The functionality of telomerase depends on CPF-CF induced 3'end processing of its RNA component TLC1 and a novel Nrd1-Nab3 surveillance mechanism.

Abstract

Telomere elongation is driven by telomerase, which consists of several proteins and the ncRNA component TLC1 in yeast. While many ncRNAs are terminated via the Nrd1-Nab3-Sen1 (NNS) pathway, we found that TLC1 requires cleavage and polyadenylation factor (CPF)-cleavage factor (CF) mediated 3'end processing and the resulting poly(A) tail to mature into a functional ribozyme. The poly(A) tail is predicted to fold back onto (U)-repeats potentially forming a terminal stem-loop structure that supports Sm-ring binding and thereby re-import into the nucleus after cytoplasmic shuttling.
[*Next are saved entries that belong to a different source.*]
(** Reads back one character of the body of a JSON string literal, with
    what follows it; [None] at the closing quote. *)
Definition read_char (s : string) : option (ascii * string) :=
  match s with
  | EmptyString => None
  | String c rest =>
      if Ascii.eqb c Json.quote then None
      else if Ascii.eqb c Json.backslash then
        match rest with
        | String e rest' =>
            if Ascii.eqb e Json.quote then Some (Json.quote, rest')
            else if Ascii.eqb e Json.backslash then Some (Json.backslash, rest')
            else if Ascii.eqb e "n" then Some (ascii_of_N 10, rest')
            else if Ascii.eqb e "r" then Some (ascii_of_N 13, rest')
            else if Ascii.eqb e "t" then Some (ascii_of_N 9, rest')
            else if Ascii.eqb e "b" then Some (ascii_of_N 8, rest')
            else if Ascii.eqb e "f" then Some (ascii_of_N 12, rest')
            else if Ascii.eqb e "u" then
              match rest' with
              | String "0" (String "0" (String h (String l rest''))) =>
                  match hex_value h, hex_value l with
                  | Some hv, Some lv => Some (ascii_of_N (16 * hv + lv), rest'')
                  | _, _ => None
                  end
              | _ => None
              end
            else None
        | EmptyString => None
        end
      else Some (c, rest)
  end.

(** A server whose first page links to itself. *)
Definition sample_get_loop (url : string) : Fetched :=
  if String.eqb url (base_url sample_store)
  then Response (mkSoup [sample_new] (Some (anchor (base_url sample_store))))
  else RequestException "404 Client Error: Not Found".

(** A listing whose link anchor has no [href]. *)
Definition sample_no_href : Item :=
  mkItem (Some (tag "Asus ZenBook")) (Some (tag "$10.00")) (Some (tag "")) (Some (tag "New")).

(** A server whose only page holds a valid listing before that one. *)
Definition sample_get_no_href (url : string) : Fetched :=
  if String.eqb url (base_url sample_store)
  then Response (mkSoup [sample_new; sample_no_href; sample_used] None)
  else RequestException "404 Client Error: Not Found".

(** A server whose only page has a next-page anchor without [href]. *)
Definition sample_get_bad_next (url : string) : Fetched :=
  if String.eqb url (base_url sample_store)
  then Response (mkSoup [sample_new] (Some (tag "Next")))
  else RequestException "404 Client Error: Not Found".

(** * Properties *)

(** ** Strings *)

Lemma append_assoc (a b c : string) : (a +:+ b) +:+ c = a +:+ b +:+ c.
Proof. induction a as [|x a IH]; simpl; [reflexivity | now rewrite IH]. Qed.

Lemma strip_prefix_app p s : Py.strip_prefix p (p +:+ s) = Some s.
Proof.
  induction p as [|a p IH]; simpl; [reflexivity|].
  now rewrite Ascii.eqb_refl.
Qed.

Lemma strip_prefix_Some p s r : Py.strip_prefix p s = Some r -> s = p +:+ r.
Proof.
  revert s; induction p as [|a p IH]; intros s H; simpl in *.
  - now inversion H.
  - destruct s as [|b s]; [discriminate|].
    destruct (Ascii.eqb a b) eqn:E; [|discriminate].
    apply Ascii.eqb_eq in E; subst b. f_equal. now apply IH.
Qed.

Lemma digits_prefix_app ds rest :
  Py.all Py.isdecimal ds = true -> no_digit_ahead rest = true ->
  Re.digits_prefix (ds +:+ rest) = ds.
Proof.
  intros Hd Hr. induction ds as [|c ds IH]; simpl in *.
  - destruct rest as [|c r]; simpl in *; [reflexivity|].
    apply negb_true_iff in Hr. now rewrite Hr.
  - apply andb_true_iff in Hd as [Hc Hd]. rewrite Hc. f_equal. now apply IH.
Qed.

Lemma digits_prefix_split s :
  exists rest, s = Re.digits_prefix s +:+ rest
            /\ Py.all Py.isdecimal (Re.digits_prefix s) = true
            /\ no_digit_ahead rest = true.
Proof.
  induction s as [|c s (rest & E & Ha & Hr)]; simpl.
  - exists ""; auto.
  - destruct (Py.isdecimal c) eqn:Hc; simpl.
    + exists rest. rewrite Hc, Ha. split; [now f_equal | auto].
    + exists (String c s). simpl. rewrite Hc. auto.
Qed.
#[local] Arguments Ascii.eqb : simpl never.
#[local] Arguments Py.isdecimal : simpl never.

Lemma match_itm_segment ds rest :
  ds <> "" -> Py.all Py.isdecimal ds = true -> no_digit_ahead rest = true ->
  Re.match_itm ("/itm/" +:+ ds +:+ rest) = Some ds.
Proof.
  intros Hne Hd Hr. unfold Re.match_itm.
  rewrite strip_prefix_app, digits_prefix_app by assumption.
  destruct ds; [congruence | reflexivity].
Qed.

Lemma match_itm_Some s ds :
  Re.match_itm s = Some ds -> exists rest, segment_at s "" ds rest.
Proof.
  unfold Re.match_itm, segment_at. intros H.
  destruct (Py.strip_prefix "/itm/" s) as [r|] eqn:E; [|discriminate].
  apply strip_prefix_Some in E. subst s.
  destruct (digits_prefix_split r) as (rest & Er & Ha & Hr).
  assert (Re.digits_prefix r = ds) as Hds
    by (destruct (Re.digits_prefix r); [discriminate | congruence]).
  rewrite Hds in *. exists rest.
  repeat split; auto.
  - simpl. now rewrite Er at 1.
  - intros ->. discriminate.
Qed.

(** A match anchored at the head of a string survives when text is added
    at its end (the group may grow). *)
Lemma match_itm_app_Some p t ds :
  Re.match_itm p = Some ds -> exists ds', Re.match_itm (p +:+ t) = Some ds'.
Proof.
  unfold Re.match_itm. intros H.
  destruct (Py.strip_prefix "/itm/" p) as [r|] eqn:E; [|discriminate].
  apply strip_prefix_Some in E. subst p.
  rewrite append_assoc, strip_prefix_app.
  destruct r as [|c r]; [discriminate|]. simpl in *.
  destruct (Py.isdecimal c); [eauto | discriminate].
Qed.

(** No match starts inside a non-empty [pre] and runs into a marker put
    after it, unless it is already a match of [pre]. *)
Lemma match_itm_before_marker pre t :
  pre <> "" -> Re.match_itm pre = None ->
  Re.match_itm (pre +:+ "/itm/" +:+ t) = None.
Proof.
  intros Hne H. unfold Re.match_itm in *.
  destruct pre as [|c1 pre]; [congruence|]. clear Hne.
  simpl in *. destruct (Ascii.eqb "/" c1); [|reflexivity].
  destruct pre as [|c2 pre]; [reflexivity|].
  simpl in *. destruct (Ascii.eqb "i" c2); [|reflexivity].
  destruct pre as [|c3 pre]; [reflexivity|].
  simpl in *. destruct (Ascii.eqb "t" c3); [|reflexivity].
  destruct pre as [|c4 pre]; [reflexivity|].
  simpl in *. destruct (Ascii.eqb "m" c4); [|reflexivity].
  destruct pre as [|c5 pre]; [reflexivity|].
  simpl in *. destruct (Ascii.eqb "/" c5); [|reflexivity].
  destruct pre as [|c6 pre]; [reflexivity|].
  simpl in *. destruct (Py.isdecimal c6); [discriminate | reflexivity].
Qed.

Lemma search_itm_eq s :
  Re.search_itm s =
  match Re.match_itm s with
  | Some ds => Some ds
  | None => match s with
            | EmptyString => None
            | String _ s' => Re.search_itm s'
            end
  end.
Proof. destruct s; reflexivity. Qed.

Lemma search_itm_first url pre ds rest :
  segment_at url pre ds rest -> Re.search_itm pre = None ->
  Re.search_itm url = Some ds.
Proof.
  intros (-> & Hne & Hd & Hr). induction pre as [|c pre IH]; intros Hpre.
  - rewrite search_itm_eq. change ("" +:+ "/itm/" +:+ ds +:+ rest)
      with ("/itm/" +:+ ds +:+ rest).
    now rewrite match_itm_segment.
  - rewrite search_itm_eq in Hpre.
    destruct (Re.match_itm (String c pre)) eqn:Hm; [discriminate|].
    rewrite search_itm_eq.
    rewrite match_itm_before_marker by (auto; discriminate).
    now apply IH.
Qed.

Lemma search_itm_Some url ds :
  Re.search_itm url = Some ds ->
  exists pre rest, segment_at url pre ds rest /\ Re.search_itm pre = None.
Proof.
  induction url as [|c url IH]; intros H.
  - discriminate.
  - rewrite search_itm_eq in H.
    destruct (Re.match_itm (String c url)) as [d|] eqn:Hm.
    + inversion H; subst d. apply match_itm_Some in Hm as [rest Hm].
      exists "", rest. split; [exact Hm | reflexivity].
    + destruct (IH H) as (pre & rest & Hseg & Hpre).
      exists (String c pre), rest. split.
      * destruct Hseg as (-> & ?). split; [reflexivity | assumption].
      * rewrite search_itm_eq, Hpre.
        destruct (Re.match_itm (String c pre)) as [d|] eqn:Hm'; [|reflexivity].
        destruct Hseg as (-> & _).
        apply (match_itm_app_Some _ ("/itm/" +:+ ds +:+ rest)) in Hm' as [d' Hd'].
        change (Re.match_itm (String c (pre +:+ "/itm/" +:+ ds +:+ rest)) = Some d') in Hd'.
        congruence.
Qed.

Lemma search_itm_None url : Re.search_itm url = None -> ~ has_segment url.
Proof.
  intros H (pre & ds & rest & -> & Hne & Hd & Hr).
  induction pre as [|c pre IH]; rewrite search_itm_eq in H.
  - change ("" +:+ "/itm/" +:+ ds +:+ rest) with ("/itm/" +:+ ds +:+ rest) in H.
    rewrite match_itm_segment in H by assumption. discriminate.
  - destruct (Re.match_itm _); [discriminate | auto].
Qed.

(** The marker position fixes the segment. *)
Lemma segment_at_inj url pre ds rest ds' rest' :
  segment_at url pre ds rest -> segment_at url pre ds' rest' -> ds = ds'.
Proof.
  intros (-> & _ & Hd & Hr) (E & _ & Hd' & Hr').
  apply (inj (String.app pre)), (inj (String.app "/itm/")) in E.
  apply (f_equal Re.digits_prefix) in E.
  now rewrite !digits_prefix_app in E by assumption.
Qed.

(** ** The text before [' to '] *)

Lemma startswith_true sep s :
  Py.startswith sep s = true <-> exists r, s = sep +:+ r.
Proof.
  unfold Py.startswith. split.
  - destruct (Py.strip_prefix sep s) as [r|] eqn:E; [|discriminate].
    intros _. exists r. now apply strip_prefix_Some.
  - intros [r ->]. now rewrite strip_prefix_app.
Qed.

Lemma split_first_eq sep s :
  Py.split_first sep s =
  if Py.startswith sep s then EmptyString
  else match s with
       | EmptyString => EmptyString
       | String c s' => String c (Py.split_first sep s')
       end.
Proof. destruct s; reflexivity. Qed.

Lemma split_first_leftmost sep s lo hi :
  first_occurrence sep s lo hi -> Py.split_first sep s = lo.
Proof.
  revert s. induction lo as [|c lo IH]; intros s [-> Hmin]; rewrite split_first_eq.
  - replace (Py.startswith sep ("" +:+ sep +:+ hi)) with true; [reflexivity|].
    symmetry. apply startswith_true. now exists hi.
  - destruct (Py.startswith sep (String c lo +:+ sep +:+ hi)) eqn:E.
    + apply startswith_true in E as [r E].
      specialize (Hmin "" r E). simpl in Hmin. lia.
    + simpl. f_equal. apply IH. split; [reflexivity|].
      intros lo' hi' E'. specialize (Hmin (String c lo') hi').
      simpl in Hmin. rewrite E' in Hmin. specialize (Hmin eq_refl). lia.
Qed.

Lemma split_first_absent sep s :
  ~ contains sep s -> Py.split_first sep s = s.
Proof.
  induction s as [|c s IH]; intros Hn; rewrite split_first_eq.
  - destruct (Py.startswith sep "") eqn:E; reflexivity.
  - destruct (Py.startswith sep (String c s)) eqn:E.
    + apply startswith_true in E as [r E]. exfalso. apply Hn.
      exists "", r. exact E.
    + f_equal. apply IH. intros (a & b & ->). apply Hn.
      now exists (String c a), b.
Qed.

Lemma all_keep f s : Py.all f (Py.keep f s) = true.
Proof.
  induction s as [|c s IH]; simpl; [reflexivity|].
  destruct (f c) eqn:E; simpl; [now rewrite E|assumption].
Qed.

(** ** The monad of the methods *)

Lemma add_log_nil w : add_log [] w = w.
Proof. destruct w; unfold add_log; simpl. now rewrite app_nil_r. Qed.

Lemma add_log_add_log evs evs' w :
  add_log evs' (add_log evs w) = add_log (evs ++ evs') w.
Proof. unfold add_log; simpl. now rewrite <- app_assoc. Qed.

Lemma logs_only_intro {A} (m : M A) r evs :
  (forall w, m w = (r, add_log evs w)) -> logs_only m.
Proof.
  intros H w. unfold result_of, events_of. rewrite !H. reflexivity.
Qed.


(** ** [parse_item], branch by branch *)

Lemma search_itm_nonempty url ds : Re.search_itm url = Some ds -> ds <> "".
Proof.
  intros H. apply search_itm_Some in H as (pre & rest & (_ & Hne & _) & _).
  exact Hne.
Qed.

Lemma truthy_true s : Py.truthy s = true <-> s <> "".
Proof. destruct s; cbv; split; congruence. Qed.

Lemma truthy_false s : Py.truthy s = false <-> s = "".
Proof. destruct s; cbv; split; congruence. Qed.

Section ParseItem.

Variables (item : Item) (condition_filter : option string).

Lemma parse_item_no_link w :
  link_elem item = None ->
  parse_item item condition_filter w = (Ok None, w).
Proof. intros H. unfold parse_item, bind, ret. now rewrite H. Qed.

Lemma parse_item_no_href e w :
  link_elem item = Some e -> attrs e !! "href" = None ->
  parse_item item condition_filter w = (Raise (KeyError "href"), w).
Proof.
  intros H Ha. unfold parse_item, bind, ret, getitem. now rewrite H, Ha.
Qed.

Lemma parse_item_empty_href e w :
  link_elem item = Some e -> attrs e !! "href" = Some "" ->
  parse_item item condition_filter w = (Ok None, w).
Proof.
  intros H Ha. unfold parse_item, bind, ret, getitem. now rewrite H, Ha.
Qed.

Variables (e : Tag) (url : string).
Hypothesis Hlink : link_elem item = Some e.
Hypothesis Hhref : attrs e !! "href" = Some url.
Hypothesis Hurl : url <> "".

Lemma parse_item_filtered w :
  filtered_out condition_filter (condition_of item) = true ->
  parse_item item condition_filter w =
  (Ok None,
   add_log [(DEBUG, SkippingItem (condition_of item) (default "" condition_filter))] w).
Proof.
  intros Hf. unfold parse_item, getitem, bind. rewrite Hlink, Hhref.
  apply truthy_true in Hurl. unfold ret; cbv beta iota. rewrite Hurl. simpl. now rewrite Hf.
Qed.

Lemma parse_item_no_id w :
  filtered_out condition_filter (condition_of item) = false ->
  extract_item_id url = None ->
  parse_item item condition_filter w =
  (Ok None, add_log [(WARNING, NoItemId url)] w).
Proof.
  intros Hf Hid. unfold parse_item, getitem, bind. rewrite Hlink, Hhref.
  apply truthy_true in Hurl. unfold ret; cbv beta iota. rewrite Hurl. simpl. now rewrite Hf, Hid.
Qed.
However, longer pre-TLC1 transcripts are predicted to fold differently, resulting in Sm-ring and import receptor binding defects, leaving them unable to overcome this cytoplasmic quality control checkpoint. To prevent cytoplasmic leakage of overlong transcripts, we propose an additional nuclear monitoring system, requiring Nrd1-Nab3 binding sites located between the first PAS motifs. CPF-CF formation might compete with Nrd1-Nab3 releasing them from shorter but not from longer transcripts facilitating their decay. This potential competitive RNA-binding of CPF-CF and Nrd1-Nab3 balances stability and decay.